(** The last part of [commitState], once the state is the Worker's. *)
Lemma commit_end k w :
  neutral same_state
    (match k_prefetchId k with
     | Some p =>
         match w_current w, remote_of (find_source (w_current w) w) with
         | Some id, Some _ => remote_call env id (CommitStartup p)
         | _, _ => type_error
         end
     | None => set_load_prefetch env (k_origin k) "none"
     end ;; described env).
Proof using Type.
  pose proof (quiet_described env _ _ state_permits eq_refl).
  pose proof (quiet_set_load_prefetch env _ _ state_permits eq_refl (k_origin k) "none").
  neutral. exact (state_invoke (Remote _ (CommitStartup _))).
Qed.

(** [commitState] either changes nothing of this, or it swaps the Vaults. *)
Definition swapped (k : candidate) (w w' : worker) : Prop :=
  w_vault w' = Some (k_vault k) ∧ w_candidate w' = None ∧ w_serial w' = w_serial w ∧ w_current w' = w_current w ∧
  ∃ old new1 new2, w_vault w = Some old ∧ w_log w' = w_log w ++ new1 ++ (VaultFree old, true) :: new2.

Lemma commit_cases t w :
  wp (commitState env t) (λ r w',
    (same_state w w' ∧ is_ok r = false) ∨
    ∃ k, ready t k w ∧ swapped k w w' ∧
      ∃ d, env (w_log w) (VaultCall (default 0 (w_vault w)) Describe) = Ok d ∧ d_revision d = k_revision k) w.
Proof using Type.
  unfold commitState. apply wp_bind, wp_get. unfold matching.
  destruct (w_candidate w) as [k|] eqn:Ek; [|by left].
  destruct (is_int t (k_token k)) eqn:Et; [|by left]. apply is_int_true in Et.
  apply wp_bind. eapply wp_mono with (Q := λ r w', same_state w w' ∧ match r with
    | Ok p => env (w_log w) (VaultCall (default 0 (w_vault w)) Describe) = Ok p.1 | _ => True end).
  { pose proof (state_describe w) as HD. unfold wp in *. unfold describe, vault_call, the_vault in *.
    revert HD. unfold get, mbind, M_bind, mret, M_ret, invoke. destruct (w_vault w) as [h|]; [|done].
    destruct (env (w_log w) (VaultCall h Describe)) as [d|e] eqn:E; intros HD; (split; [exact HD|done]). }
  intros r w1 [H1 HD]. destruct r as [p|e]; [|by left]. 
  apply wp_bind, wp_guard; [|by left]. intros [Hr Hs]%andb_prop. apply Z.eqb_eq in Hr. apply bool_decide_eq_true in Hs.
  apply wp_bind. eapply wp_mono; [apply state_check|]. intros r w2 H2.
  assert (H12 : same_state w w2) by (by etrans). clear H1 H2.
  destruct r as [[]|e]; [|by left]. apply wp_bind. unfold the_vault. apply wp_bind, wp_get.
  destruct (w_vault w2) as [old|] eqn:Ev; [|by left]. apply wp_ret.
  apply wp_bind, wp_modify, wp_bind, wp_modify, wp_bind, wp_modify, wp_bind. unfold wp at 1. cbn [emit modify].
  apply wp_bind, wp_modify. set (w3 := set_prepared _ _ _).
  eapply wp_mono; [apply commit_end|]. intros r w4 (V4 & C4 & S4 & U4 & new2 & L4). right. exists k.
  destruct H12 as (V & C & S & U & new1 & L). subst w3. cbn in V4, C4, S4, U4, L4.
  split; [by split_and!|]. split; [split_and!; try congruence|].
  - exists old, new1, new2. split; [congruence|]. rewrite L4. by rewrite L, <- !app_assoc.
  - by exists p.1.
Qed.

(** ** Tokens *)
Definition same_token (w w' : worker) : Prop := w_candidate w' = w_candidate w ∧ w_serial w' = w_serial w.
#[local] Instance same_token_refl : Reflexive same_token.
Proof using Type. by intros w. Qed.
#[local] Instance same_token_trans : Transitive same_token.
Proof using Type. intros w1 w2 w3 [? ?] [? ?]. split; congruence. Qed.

^^^^^^^^^^^^^^^^

* [YOUR GOAL]: Copy, exactly and only, the lines above that begin with the one containing "id (CommitStartup p)" and finish with the one containing "wp (commitState env".

* [RESULT FOR THIS TASK]:
         | Some id, Some _ => remote_call env id (CommitStartup p)
         | _, _ => type_error
         end
     | None => set_load_prefetch env (k_origin k) "none"
     end ;; described env).
Proof using Type.
  pose proof (quiet_described env _ _ state_permits eq_refl).
  pose proof (quiet_set_load_prefetch env _ _ state_permits eq_refl (k_origin k) "none").
  neutral. exact (state_invoke (Remote _ (CommitStartup _))).
Qed.

(** [commitState] either changes nothing of this, or it swaps the Vaults. *)
Definition swapped (k : candidate) (w w' : worker) : Prop :=
  w_vault w' = Some (k_vault k) ∧ w_candidate w' = None ∧ w_serial w' = w_serial w ∧ w_current w' = w_current w ∧
  ∃ old new1 new2, w_vault w = Some old ∧ w_log w' = w_log w ++ new1 ++ (VaultFree old, true) :: new2.

Lemma commit_cases t w :
  wp (commitState env t) (λ r w',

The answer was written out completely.